Whenever the word "done" turns up in a line of the data below, copy that line.

- - -

Lemma fresh_validate (f : Vector → Vector → M Vector) a o :
  (∀ x y, fresh (f x y)) → fresh (validate_vector f a o).
Proof.
  intros Hf. unfold validate_vector. destruct o as [b|o]; [|apply fresh_raise].
  apply fresh_bind; [auto with frame|]. intros n1.
  apply fresh_bind; [auto with frame|]. intros n2.
  destruct (negb _); [apply fresh_raise|apply Hf].
Qed.

Lemma fresh_elements_then v (k : list float → M Vector) :
  (∀ xs, fresh (k xs)) → fresh (elements v ≫= k).
Proof. intros Hk. apply fresh_bind; [auto with frame|done]. Qed.

(** Every method returning a vector returns one whose list is new. *)
Lemma fresh_methods :
  (∀ v, fresh (Vector___neg__ v)) ∧
  (∀ v o, fresh (Vector___add__ v o)) ∧
  (∀ v o, fresh (Vector___sub__ v o)) ∧
  (∀ v k, fresh (Vector___mul__ v k)) ∧
  (∀ v k, fresh (Vector___truediv__ v k)) ∧
  (∀ v, fresh (Vector_normalize v)).
Proof.
  repeat apply conj; intros.
  - apply fresh_elements_then. intros. apply fresh_Vector_of.
  - apply fresh_validate. intros x y. unfold add_body.
    do 2 (apply fresh_elements_then; intros). apply fresh_Vector_of.
  - apply fresh_validate. intros x y. unfold sub_body.
    do 2 (apply fresh_elements_then; intros). apply fresh_Vector_of.
  - apply fresh_elements_then. intros. apply fresh_Vector_of.
  - apply fresh_elements_then. intros.
    apply fresh_bind; [auto with frame|]. intros. apply fresh_Vector_of.
  - apply fresh_elements_then. intros.
    apply fresh_bind; [apply extends_normalize_comp|].
    intros. apply fresh_Vector_of.
Qed.

Lemma returning_ok {A} (inj : A → value) (m : M A) h w h' :
  returning inj m h = (Ok w, h') → ∃ a, m h = (Ok a, h') ∧ w = inj a.
Proof.
  unfold returning. unmonad. destruct (m h) as [[a| |] h1]; try done.
  intros [= <- <-]. by exists a.
Qed.

Lemma returning_raise {A} (inj : A → value) (m : M A) h e h' :
  returning inj m h = (Raise e, h') → m h = (Raise e, h').
Proof.
  unfold returning. unmonad. destruct (m h) as [[a| |] h1]; try done.
  by intros [= <- <-].
Qed.

Lemma fresh_perform c h v h' :
  perform c h = (Ok (VVector v), h') → (length h ≤ data v < length h')%nat.
Proof.
  destruct fresh_methods as (Hneg & Hadd & Hsub & Hmul & Hdiv & Hnorm).
  destruct c; simpl; intros Hr; apply returning_ok in Hr as (r & Hr & E);
    try discriminate E; injection E as <-; revert Hr.
  - apply Hneg.
  - apply Hadd.
  - apply Hsub.
  - apply Hmul.
  - apply Hmul.
  - apply Hdiv.
  - apply Hnorm.
Qed.

Lemma validate_raise {A} (f : Vector → Vector → M A) h a o e h' :
  constructed h a → operand_ok h o →
  (∀ b xs ys, wf h a xs → wf h b ys → length xs = length ys →
              f a b h = (Raise e, h') → h' = h) →
  validate_vector f a o h = (Raise e, h') → h' = h.
Proof.
  intros [xs Ha] Ho Hf. destruct o as [b|o]; [|by intros [= _ <-]].
  - destruct Ho as [ys Hb].
    rewrite (validate_run f _ _ _ _ _ (proj1 Ha) (proj1 Hb)).
    rewrite !length_fmap. destruct (decide _) as [Hlen|_].
    + by apply (Hf b xs ys).
    + by intros [= _ <-].
Qed.

Lemma distance_raise h a o e h' :
  constructed h a → operand_ok h o →
  Vector_distance a o h = (Raise e, h') → h' = h.
Proof.
  intros Ha Ho. unfold Vector_distance, Vector___sub__. unmonad.
  destruct (validate_vector sub_body a o h) as [[d| |] h1] eqn:E.
  - destruct Ha as [xs Ha]. destruct o as [b|o]; [|done].
    destruct Ho as [ys Hb]. revert E.
    rewrite (validate_run _ _ _ _ _ _ (proj1 Ha) (proj1 Hb)).
    rewrite !length_fmap. destruct (decide _) as [Hlen|_]; [|done].
    rewrite (sub_body_ok _ _ _ _ _ Ha (proj1 Hb) Hlen). intros [= <- <-].
    destruct (abs_ok _ _ _ (holds_new h (zip_with Float.sub xs ys)))
      as (m & _ & ->).
    done.
  - intros [= <- <-]. revert E. apply validate_raise; [done..|].
    intros b xs ys Hwa Hwb Hlen.
    by rewrite (sub_body_ok _ _ _ _ _ Hwa (proj1 Hwb) Hlen).
  - done.
Qed.

Lemma builds_Vector_of ys : builds (Vector_of ys).
Proof.
  intros h v h'. unfold Vector_of.
  erewrite bind_ok; [|reflexivity]. cbv beta. apply init_wf.
Qed.

Lemma builds_bind {A} (m : M A) (k : A → M Vector) :
  (∀ a, builds (k a)) → builds (m ≫= k).
Proof.
  intros Hk h v h'. unmonad.
  destruct (m h) as [[a| |] h1]; [apply Hk|done..].
Qed.

Lemma builds_validate (f : Vector → Vector → M Vector) a o :
  (∀ x y, builds (f x y)) → builds (validate_vector f a o).
Proof.
  intros Hf. unfold validate_vector. destruct o as [b|o]; [|done].
  do 2 (apply builds_bind; intros ?).
  destruct (negb _); [done|apply Hf].
Qed.

Ltac builds_steps :=
  repeat (lazymatch goal with
          | |- builds (_ ≫= _) => apply builds_bind; intros ?
          end);
  apply builds_Vector_of.

Lemma builds_methods :
  (∀ v, builds (Vector___neg__ v)) ∧
  (∀ v o, builds (Vector___add__ v o)) ∧
  (∀ v o, builds (Vector___sub__ v o)) ∧
  (∀ v k, builds (Vector___mul__ v k)) ∧
  (∀ v k, builds (Vector___truediv__ v k)) ∧
  (∀ v, builds (Vector_normalize v)).
Proof.
  repeat apply conj; intros.
  - unfold Vector___neg__. builds_steps.
  - apply builds_validate. intros. unfold add_body. builds_steps.
  - apply builds_validate. intros. unfold sub_body. builds_steps.
  - unfold Vector___mul__. builds_steps.
  - unfold Vector___truediv__. builds_steps.
  - unfold Vector_normalize. builds_steps.
Qed.

(** A vector returned by a call satisfies the class invariant, and the
    vectors that satisfied it before the call still do. *)
Lemma invariant_kept c h :
  (∀ v, fst (perform c h) = Ok (VVector v) →
        constructed (snd (perform c h)) v)
  ∧ (∀ v, constructed h v → constructed (snd (perform c h)) v).
Proof.
  split.
  - destruct builds_methods as (Hneg & Hadd & Hsub & Hmul & Hdiv & Hnorm).
    intros v Hv. destruct (perform c h) as [r h'] eqn:Hr. simpl in *. subst r.
    destruct c; simpl in Hr; apply returning_ok in Hr as (r & Hr & E);
      try discriminate E; injection E as <-; revert Hr.
    + apply Hneg.
    + apply Hadd.
    + apply Hsub.
    + apply Hmul.
    + apply Hmul.
    + apply Hdiv.
    + apply Hnorm.
  - intros v [xs Hv]. destruct (extends_perform c h) as [k ->].
    exists xs. by apply wf_app.
Qed.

- - -

Answer for the task:
Proof. intros Hk. apply fresh_bind; [auto with frame|done]. Qed.
  unfold returning. unmonad. destruct (m h) as [[a| |] h1]; try done.
  unfold returning. unmonad. destruct (m h) as [[a| |] h1]; try done.
  - destruct Ha as [xs Ha]. destruct o as [b|o]; [|done].
    rewrite !length_fmap. destruct (decide _) as [Hlen|_]; [|done].
    done.
  - intros [= <- <-]. revert E. apply validate_raise; [done..|].
  - done.
  destruct (m h) as [[a| |] h1]; [apply Hk|done..].
  intros Hf. unfold validate_vector. destruct o as [b|o]; [|done].
  destruct (negb _); [done|apply Hf].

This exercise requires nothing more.